PHOTO: Peter Holderness
Being hit by a car is different then you’d expect. In movies or on the TV news – which always depict car (not pedestrian) wrecks – there is blood and chaos and instantaneous cacophony. Being hit by a car is more like a symphony – a slow build to deafening noise.
In 2003, I was hit by two cars. In a span of five months from January to June, I learned a lot about the impact of Motor City steel.
According to Transportation Alternatives, a New York City-based group that advocates on behalf of cyclists and pedestrians, an estimated 1.5 million New Yorkers have been hit by a car, and 30,000 killed, as of 1999. Each day, approximately 35 pedestrians are struck by autos in NYC. Since 1999, the rate of bicycle fatalities has nearly doubled.
But I wasn’t thinking about cars on the morning of Jan. 8. Descending from my long train ride, I was thinking about getting breakfast at the bagel place across the street.
As I walked in the crosswalk, a woman in a white convertible sideswiped me. As she turned, she stopped. But she crushed my foot with her tire.
The second instance was a classic case of rushing not to be late – I didn’t want to miss my friend’s literary reading. I had been hanging out with some bold biker friends lately. The first time I rode with them, I trailed lights behind. But a few Critical Mass rides embolden you – an evening utopia of simple, effective transportation. But that high doesn’t work without the masses.
I was very much alone on that dark Friday night when a van plowed into me.
Part of me just flew away when my body sailed through the air, flipped on the hood and drew cracked spider webs across the van’s windshield. If I hadn’t been wearing a helmet, I might be dead.
The guy who hit me flew out of his van and started bellowing, “Who is going to pay for this?”
All he had to deal with was a broken windshield. For me, no dollar amount could compensate for that long bumpy ambulance ride, feeling every Brooklyn pothole while tied tight to a stretcher. Nor can money replace my twisted spine, or my knee with its strange lumps and ongoing pain. Nor the fractures to my toes from the first accident.
I have spent hundreds of hours in physical therapy exercising my extremities, listening to smooth jazz as my Irish doctor alternates ice and heat. I know that no matter how many times I curl my toes or flex my back, I will develop premature arthritis.
The insurance companies certainly don’t care about your pain and suffering. After a few months of treatment, it’s time for your “independent examination.” Under state no-fault law, the insurance company of whomever hit you foots your doctor’s bills – but only until it’s “medically necessary.”
My first medical examiner did nothing more than ask me to curl my toes. I did my best. He grunted and went to my chart. “Case closed,” he stamped. My physical therapy days were done.
No sum can make up for the feeling of being a victim of a licensed and socially condoned ineptitude on the part of drivers, and of an insurance industry that protects that ineptitude.
I’m not alone in this of course. New York has the highest number of pedestrian and cyclist deaths and injuries in the U.S. I have friends with broken collar bones, mild concussions, and steel bars in their legs.
Not to say that all drivers are rabid lunatics – and not to say it’s all their fault. Despite constituting 48 percent of traffic deaths, pedestrians received only 5 percent of all traffic safety dollars for 2000-2004, according to Transportation Alternatives. For every motorist death, $1,505,813 is allocated in annual safety dollars. Per pedestrian: $64,977. Per cyclist? Nothing.

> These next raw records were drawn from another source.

Lemma ringpos_xyf n t : 0 < n -> xyf_valid n t = true ->
  ringpos_valid n (xyf_to_ringpos n t) /\ ringpos_to_xyf n (xyf_to_ringpos n t) = t.
Proof.
  intros Hn Hv. apply xyf_valid_spec in Hv. destruct t as [f x y].
  cbn [face ix iy] in Hv. destruct Hv as (Hf & Hx & Hy).
  destruct (Z.lt_ge_cases f 4); [apply ringpos_xyf_north; lia | ].
  destruct (Z.lt_ge_cases f 8).
  - replace f with (4 + (f - 4)) by lia. apply ringpos_xyf_equator; lia.
  - replace f with (8 + (f - 8)) by lia. apply ringpos_xyf_south; lia.
Qed.

Lemma div_bounds a d K : 0 < d -> 0 <= a < K * d ->
  0 <= a / d < K /\ (a / d) * d <= a < (a / d) * d + d.
Proof.
  intros Hd Ha.
  pose proof (Z.div_mod a d ltac:(lia)) as Hdm.
  pose proof (Z.mod_pos_bound a d Hd) as Hm.
  split; [ | lia].
  split; [apply Z.div_pos; lia | apply Z.div_lt_upper_bound; lia].
Qed.

Lemma near_quotients n d r : 0 < n -> - n < r < n -> - n <= n * d + r <= n -> -1 <= d <= 1.
Proof. intros Hn Hr Hd. nia. Qed.

(** Every position of every ring is the position of a pixel of some
    tile. *)
Lemma xyf_exists n rp : 0 < n -> ringpos_valid n rp ->
  exists t, xyf_valid n t = true /\ xyf_to_ringpos n t = rp.
Proof.
  intros Hn [Hjr Hjp]. destruct rp as [jr jp]. cbn [fst snd] in *.
  destruct (zone_cases n jr) as [Hz Hq Hs _ | Hz Hq Hs _ | Hz Hq Hs _]; rewrite Hq in Hjp.
  - (* north cap *)
    destruct (div_bounds (jp - 1) jr 4 ltac:(lia) ltac:(lia)) as [Hc Hcj].
    set (c := (jp - 1) / jr) in *. clearbody c.
    destruct (tiles c Hc) as (Ha & Hb & _).
    exists {| face := c; ix := jp - (c + 1) * jr - 1 + n; iy := c * jr - jp + n |}.
    split; [apply xyf_valid_spec; cbn [face ix iy]; lia | ].
    unfold xyf_to_ringpos. cbn [face ix iy]. rewrite Ha, Hb.
    replace (2 * n - (jp - (c + 1) * jr - 1 + n) - (c * jr - jp + n) - 1) with jr by lia.
    rewrite Hq, Hs. rewrite (half_exact _ jp) by lia.
    destruct (Z.ltb_spec jp 1); [lia | reflexivity].
  - (* belt *)
    destruct (parity (jr - n)) as (h & k & Hh & Hk & Hmod & _).
    destruct (div_bounds (jp + h - 1) n 5 Hn ltac:(lia)) as [Hqp Hu].
    destruct (div_bounds (jp - h - k + n - 1) n 5 Hn ltac:(lia)) as [Hqm Hv].
    set (qp := (jp + h - 1) / n) in *. set (qm := (jp - h - k + n - 1) / n) in *.
    clearbody qp qm.
    set (ru := jp + h - 1 - qp * n) in *. set (rv := jp - h - k + n - 1 - qm * n) in *.
    assert (Hru : jp + h - 1 = qp * n + ru) by (subst ru; lia).
    assert (Hrv : jp - h - k + n - 1 = qm * n + rv) by (subst rv; lia).
    assert (Hru' : 0 <= ru < n) by lia. assert (Hrv' : 0 <= rv < n) by lia.
    clearbody ru rv.
    assert (Hd : -1 <= qp - qm <= 1).
    { apply (near_quotients n (qp - qm) (ru - rv)); [lia | lia | nia]. }
    assert (Hcase : qm = qp + 1 \/ (qm = qp /\ qp < 4) \/ (qm = qp /\ qp = 4) \/ qp = qm + 1) by lia.
    destruct Hcase as [-> | [[-> Hlt] | [[-> ->] | ->]]].
    + (* a north tile *)
      destruct (tiles qp ltac:(lia)) as (Ha & Hb & _).
      exists {| face := qp; ix := rv; iy := n - 1 - ru |}.
      split; [apply xyf_valid_spec; cbn [face ix iy]; lia | ].
      unfold xyf_to_ringpos. cbn [face ix iy]. rewrite Ha, Hb.
      replace (2 * n - rv - (n - 1 - ru) - 1) with jr by lia.
      rewrite Hq, Hs, Hmod. rewrite (half_exact _ jp) by lia.
      destruct (Z.ltb_spec jp 1); [lia | reflexivity].
    + (* an equatorial tile *)
      destruct (tiles qp ltac:(lia)) as (_ & _ & Ha & Hb & _).
      exists {| face := 4 + qp; ix := rv; iy := n - 1 - ru |}.
      split; [apply xyf_valid_spec; cbn [face ix iy]; lia | ].
      unfold xyf_to_ringpos. cbn [face ix iy]. rewrite Ha, Hb.
      replace (3 * n - rv - (n - 1 - ru) - 1) with jr by lia.
      rewrite Hq, Hs, Hmod. rewrite (half_exact _ jp) by lia.
      destruct (Z.ltb_spec jp 1); [lia | reflexivity].
    + (* tile 4, across longitude zero *)
      destruct (tiles 0 ltac:(lia)) as (_ & _ & Ha & Hb & _).
      exists {| face := 4 + 0; ix := rv; iy := n - 1 - ru |}.
      split; [apply xyf_valid_spec; cbn [face ix iy]; lia | ].
      unfold xyf_to_ringpos. cbn [face ix iy]. rewrite Ha, Hb.
      replace (3 * n - rv - (n - 1 - ru) - 1) with jr by lia.
      rewrite Hq, Hs, Hmod. rewrite (half_exact _ (jp - 4 * n)) by lia.
      destruct (Z.ltb_spec (jp - 4 * n) 1); [f_equal; lia | lia].
    + (* a south tile *)
      destruct (tiles qm ltac:(lia)) as (_ & _ & _ & _ & Ha & Hb).
      exists {| face := 8 + qm; ix := rv; iy := n - 1 - ru |}.
      split; [apply xyf_valid_spec; cbn [face ix iy]; lia | ].
      unfold xyf_to_ringpos. cbn [face ix iy]. rewrite Ha, Hb.
      replace (4 * n - rv - (n - 1 - ru) - 1) with jr by lia.
      rewrite Hq, Hs, Hmod. rewrite (half_exact _ jp) by lia.
      destruct (Z.ltb_spec jp 1); [lia | reflexivity].
  - (* south cap *)
    set (nr := 4 * n - jr) in *.
    assert (Hnr : nr = 4 * n - jr) by reflexivity. clearbody nr.
    destruct (div_bounds (jp - 1) nr 4 ltac:(lia) ltac:(lia)) as [Hc Hcj].
    set (c := (jp - 1) / nr) in *. clearbody c.
    destruct (tiles c Hc) as (_ & _ & _ & _ & Ha & Hb).
    exists {| face := 8 + c; ix := jp - 1 - c * nr; iy := nr - 1 - (jp - 1 - c * nr) |}.
    split; [apply xyf_valid_spec; cbn [face ix iy]; lia | ].
    unfold xyf_to_ringpos. cbn [face ix iy]. rewrite Ha, Hb.
    replace (4 * n - (jp - 1 - c * nr) - (nr - 1 - (jp - 1 - c * nr)) - 1) with jr by lia.
    rewrite Hq, Hs. rewrite (half_exact _ jp) by lia.
    destruct (Z.ltb_spec jp 1); [lia | reflexivity].
Qed.

Lemma xyf_ringpos n rp : 0 < n -> ringpos_valid n rp ->
  xyf_valid n (ringpos_to_xyf n rp) = true /\ xyf_to_ringpos n (ringpos_to_xyf n rp) = rp.
Proof.
  intros Hn Hrp. destruct (xyf_exists n rp Hn Hrp) as (t & Ht & <-).
  destruct (ringpos_xyf n t Hn Ht) as [_ ->]. auto.
Qed.

(** *** Interleaved bits *)

(** Bits that do not overlap add up. *)
Lemma lor_low b a n : 0 <= n -> 0 <= b < 2 ^ n -> Z.lor b (Z.shiftl a n) = b + a * 2 ^ n.
Proof.
  intros Hn Hb.
  assert (Hland : Z.land b (Z.shiftl a n) = 0).
  { apply Z.bits_inj'. intros i Hi. rewrite Z.land_spec, Z.bits_0.
    destruct (Z.lt_ge_cases i n) as [Hlt | Hge].
    - rewrite Z.shiftl_spec_low by assumption. apply andb_false_r.
    - rewrite <- (Z.mod_small b (2 ^ n)) by assumption.
      rewrite Z.mod_pow2_bits_high by lia. reflexivity. }
  rewrite <- Z.lxor_lor by assumption.
  rewrite <- Z.add_nocarry_lxor by assumption.
  rewrite Z.shiftl_mul_pow2 by assumption. reflexivity.
Qed.

Lemma low_bit x : Z.land x 1 = x mod 2.
Proof. change 1 with (Z.ones 1). rewrite Z.land_ones by lia. reflexivity. Qed.

Lemma spread_bits_S k x y :
  spread_bits (S k) x y = x mod 2 + 2 * (y mod 2) + 4 * spread_bits k (x / 2) (y / 2).
Proof.
  cbn [spread_bits]. rewrite !low_bit, !Z.shiftr_div_pow2 by lia.
  change (2 ^ 1) with 2.
  pose proof (Z.mod_pos_bound x 2 ltac:(lia)). pose proof (Z.mod_pos_bound y 2 ltac:(lia)).
  rewrite (lor_low (x mod 2) (y mod 2) 1) by (change (2 ^ 1) with 2; lia).
  rewrite lor_low by (change (2 ^ 1) with 2; change (2 ^ 2) with 4; lia).
  change (2 ^ 1) with 2. change (2 ^ 2) with 4. lia.
Qed.

Lemma compress_bits_S k p :
  compress_bits (S k) p =
  (p mod 2 + 2 * fst (compress_bits k (p / 4)),
   (p / 2) mod 2 + 2 * snd (compress_bits k (p / 4))).
Proof.
  cbn [compress_bits]. rewrite !low_bit, !Z.shiftr_div_pow2 by lia.
  change (2 ^ 1) with 2. change (2 ^ 2) with 4.
  destruct (compress_bits k (p / 4)) as [x y]. cbn [fst snd].
  pose proof (Z.mod_pos_bound p 2 ltac:(lia)).
  pose proof (Z.mod_pos_bound (p / 2) 2 ltac:(lia)).
  rewrite !lor_low by (change (2 ^ 1) with 2; lia).
  change (2 ^ 1) with 2. f_equal; lia.
Qed.

(** De-interleaving undoes interleaving, on fields of [k] bits. *)
Lemma compress_spread k : forall x y,
  0 <= x < 2 ^ Z.of_nat k -> 0 <= y < 2 ^ Z.of_nat k ->
  0 <= spread_bits k x y < 4 ^ Z.of_nat k /\ compress_bits k (spread_bits k x y) = (x, y).
Proof.
  induction k as [ | k IH]; intros x y Hx Hy.
  - cbn in *. split; [lia | f_equal; lia].
  - rewrite Nat2Z.inj_succ, Z.pow_succ_r in * by lia.
    destruct (IH (x / 2) (y / 2)) as [Hr Hc]; [Z.div_mod_to_equations; lia .. | ].
    rewrite spread_bits_S, compress_bits_S.
    set (r := spread_bits k (x / 2) (y / 2)) in *. clearbody r.
    replace ((x mod 2 + 2 * (y mod 2) + 4 * r) / 4) with r by (Z.div_mod_to_equations; lia).
    rewrite Hc. cbn [fst snd].
    split; [Z.div_mod_to_equations; lia | f_equal; Z.div_mod_to_equations; lia].
Qed.

(** Interleaving undoes de-interleaving, below [4^k]. *)
Lemma spread_compress k : forall p, 0 <= p < 4 ^ Z.of_nat k ->
  0 <= fst (compress_bits k p) < 2 ^ Z.of_nat k /\
  0 <= snd (compress_bits k p) < 2 ^ Z.of_nat k /\
  spread_bits k (fst (compress_bits k p)) (snd (compress_bits k p)) = p.
Proof.
  induction k as [ | k IH]; intros p Hp.
  - cbn in *. lia.
  - rewrite Nat2Z.inj_succ, Z.pow_succ_r in * by lia.
    destruct (IH (p / 4)) as (Hx & Hy & Hs); [Z.div_mod_to_equations; lia | ].
    rewrite compress_bits_S. cbn [fst snd]. rewrite spread_bits_S.
    set (x := fst (compress_bits k (p / 4))) in *.
    set (y := snd (compress_bits k (p / 4))) in *. clearbody x y.
    replace ((p mod 2 + 2 * x) / 2) with x by (Z.div_mod_to_equations; lia).
    replace (((p / 2) mod 2 + 2 * y) / 2) with y by (Z.div_mod_to_equations; lia).
    rewrite Hs.
    split; [Z.div_mod_to_equations; lia | ].
    split; Z.div_mod_to_equations; lia.
Qed.

(** *** The nested numbering *)

Lemma power_of_two_spec n : is_power_of_two n = true ->
  0 < n /\ n = 2 ^ Z.of_nat (Z.to_nat (Z.log2 n)) /\
  n * n = 4 ^ Z.of_nat (Z.to_nat (Z.log2 n)).
Proof.
  unfold is_power_of_two. rewrite andb_true_iff, Z.ltb_lt, Z.eqb_eq. intros [Hn Hp].
  pose proof (Z.log2_nonneg n) as Hl. rewrite Z2Nat.id by assumption.
  split; [assumption | split; [assumption | ]].
  change 4 with (2 * 2). rewrite Z.pow_mul_l, <- Hp. reflexivity.
Qed.

Lemma nested_xyf n p : is_power_of_two n = true -> 0 <= p < 12 * (n * n) ->
  xyf_valid n (nested_to_xyf n p) = true /\ xyf_to_nested n (nested_to_xyf n p) = p.
Proof.
  intros Hpow Hp. destruct (power_of_two_spec n Hpow) as (Hn & Hk & Hkk).
  set (k := Z.to_nat (Z.log2 n)) in *.
  assert (Hnn : 0 < n * n) by nia.
  pose proof (Z.div_mod p (n * n) ltac:(lia)) as Hdm.
  pose proof (Z.mod_pos_bound p (n * n) Hnn) as Hmod.
  assert (Hf : 0 <= p / (n * n) < 12).
  { split; [apply Z.div_pos; lia | apply Z.div_lt_upper_bound; lia]. }
  destruct (spread_compress k (p mod (n * n))) as (Hx & Hy & Hs); [lia | ].
  unfold nested_to_xyf, xyf_to_nested. fold k.
  destruct (compress_bits k (p mod (n * n))) as [x y]. cbn [fst snd face ix iy] in *.
  split; [apply xyf_valid_spec; cbn [face ix iy]; lia | ].
  rewrite Hs. lia.
Qed.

And yet, alternative modes of transportation continue to survive and thrive. Subway ridership hit a 50-year high last year. More bikers rode to work over the East River bridges this year than ever. And the exuberant cries of Critical Mass are swelling.
But I don’t see the Department of Transportation – or Critical Mass – each time I hop on my bike or navigate a busy cross-walk. I see the faces of those who hit me. I see their cars and the permanent imprints they’ve left on my skin, my bones, and my psyche.